Carroll County Almshouse and Farm, also known as the Carroll County Farm Museum, is a historic farm complex located at Westminster, Carroll County, Maryland. It consists of a complex of 15 buildings including the main house and dependencies. The 30-room brick main house was originally designed and constructed for use as the county almshouse. It is a long, three-story, rectangular structure, nine bays wide at the first- and second-floor levels of both front and rear façades. It features a simple frame cupola sheltering a farm bell. A separate two-story brick building with 14 rooms houses the original summer kitchen, wash room, and baking room, and may have once housed farm and domestic help. Also on the property is a brick, one-story dairy with a pyramidal roof dominated by a pointed finial of exaggerated height with Victorian Gothic "icing" decorating the eaves; a large frame and dressed stone bank barn; and a blacksmith's shop, spring house, smokehouse, ice house, and numerous other sheds and dependencies all used as a part of the working farm museum activities. The original Carroll County Almshouse was founded in 1852 and the Farm Museum was established in 1965.

It was listed on the National Register of Historic Places in 1975.

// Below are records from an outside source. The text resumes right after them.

(** The deadline for a missing Pong depends on the history of the connection alone.
    After any operations it is pending, at [d], exactly when a Ping was sent and then flushed, [d] is that
    flush plus the timeout (which is not zero), the Ping was not answered before the flush nor
    before [d], and the heartbeat was not stopped.  The idle and Ping deadlines are measured from the
    latest inbound frame, whatever the order frames are reported in. *)
Theorem pong_deadline_from_history auto ping_s idle_s pong_s start n ops :
  let '((n', h), hist) := run_ops (n, new auto ping_s idle_s pong_s start) ops in
  (forall d, enabled h (DPong d) <-> awaiting (seconds_ms pong_s) d hist) /\
  (forall d, enabled h (DIdle d) <-> (Stopped ∉ hist) /\ seconds_ms idle_s <> 0 /\
     d = saturating_add (foldl Z.max start (inbound_times hist)) (seconds_ms idle_s)) /\
  (forall d, enabled h (DPing d) -> auto = true /\ ping_s <> 0 /\
     d = saturating_add (foldl Z.max start (inbound_times hist)) (seconds_ms ping_s)).
Proof.
  pose proof (run_tracks _ n _ _ ops (new_tracks auto ping_s idle_s pong_s start)) as H.
  cbn zeta in H. destruct (run_ops _ ops) as [[n' h] hist]. cbn [app] in H.
  destruct H as [(Hs1 & Hs2 & Hs3 & Hs4) Hst Hin Hc Hp Ha]. cbn in *. split_and!.
  - intros d. split.
    + intros He. inversion He as [[p d' f a] ? Hs Ho Hd| |]; cbn in Hd; subst.
      destruct f; [|by pose proof (con_fresh h Hc _ Ho eq_refl)].
      pose proof (con_flushed h Hc _ Ho eq_refl) as Hack. cbn in Hack. subst.
      apply Ha in Ho as (b & m & now & af & ?). by exists b, p, m, now, af.
    + intros (b & p & m & now & af & H). assert (Ho : awaiting_for (seconds_ms pong_s) hist p d) by by exists b, m, now, af.
      apply Ha in Ho. eapply enabled_pong; [|done|done].
      destruct (stopped h) eqn:Es; [|done]. by rewrite (con_stopped h Hc Es) in Ho.
  - intros d. rewrite <- Hst, not_true_iff_false. split.
    + intros He. inversion He; subst. split; [done|]. rewrite <- Hs3. split; [done|]. by rewrite Hin.
    + intros (Hs & Hi & ->). rewrite <- (Hin Hs), <- Hs3. apply enabled_idle; [done|congruence].
  - intros d He. inversion He as [| |Hs Hau Ho]; subst. rewrite Hs1 in Hau. apply andb_prop in Hau as [-> Hz].
    apply negb_true_iff, Z.eqb_neq in Hz. by rewrite Hin, Hs2.
Qed.
End HeartbeatSpec.
(** The Stream waits as task 1, the Sink as task 2 on a transport that is not ready; both are woken. *)
Lemma no_lost_wakeup_witness :
  exists o inner' hb' owed,
    events (fun p buf => buf ++ p) (new 4, MkScript [None] [], Heartbeat.new true 1 0 1 0) (fun _ => None)
      [EvRead 1 Pending; EvShutdown Sink 2 Pending; EvDrain Stream 3 0] = Some (o, inner', hb', owed) /\
    owed Sink = Some 2 /\ exists l, woken (wake_both (wakers o)) = woken (wakers o) ++ l /\ 2 ∈ l.
Proof.
  destruct (no_lost_wakeup (T := Script) (fun p buf => buf ++ p) 4 (MkScript [None] []) (Heartbeat.new true 1 0 1 0)
    [EvRead 1 Pending; EvShutdown Sink 2 Pending; EvDrain Stream 3 0]) as (o & inner' & hb' & owed & E & Hw).
  exists o, inner', hb', owed. split; [exact E|].
  assert (Ho : owed Sink = Some 2) by (vm_compute in E; injection E as _ _ _ <-; by vm_compute).
  split; [exact Ho|]. apply (Hw Sink 2 Ho).
Defined.
End OutputSpec.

==Carroll County Farm Museum==
The Carroll County Farm Museum provides the public with the opportunity to experience mid-19th century rural life. It was the first of its kind in Maryland; it opened its doors to the public for the first time on August 13, 1966. Exhibits support the Museum by presenting artifacts with appropriate interpretation, both to show how they once looked, and how they were utilized by farmers and their families in the history of agriculture in Carroll County. Visitors are given the opportunity to explore the collections of horse-powered machines and farm implements used for plowing, planting, and harvesting during the 19th century. The grounds include a croquet lawn, a fish pond, and an heirloom garden. The grounds have hosted the Maryland Wine Festival since 1985.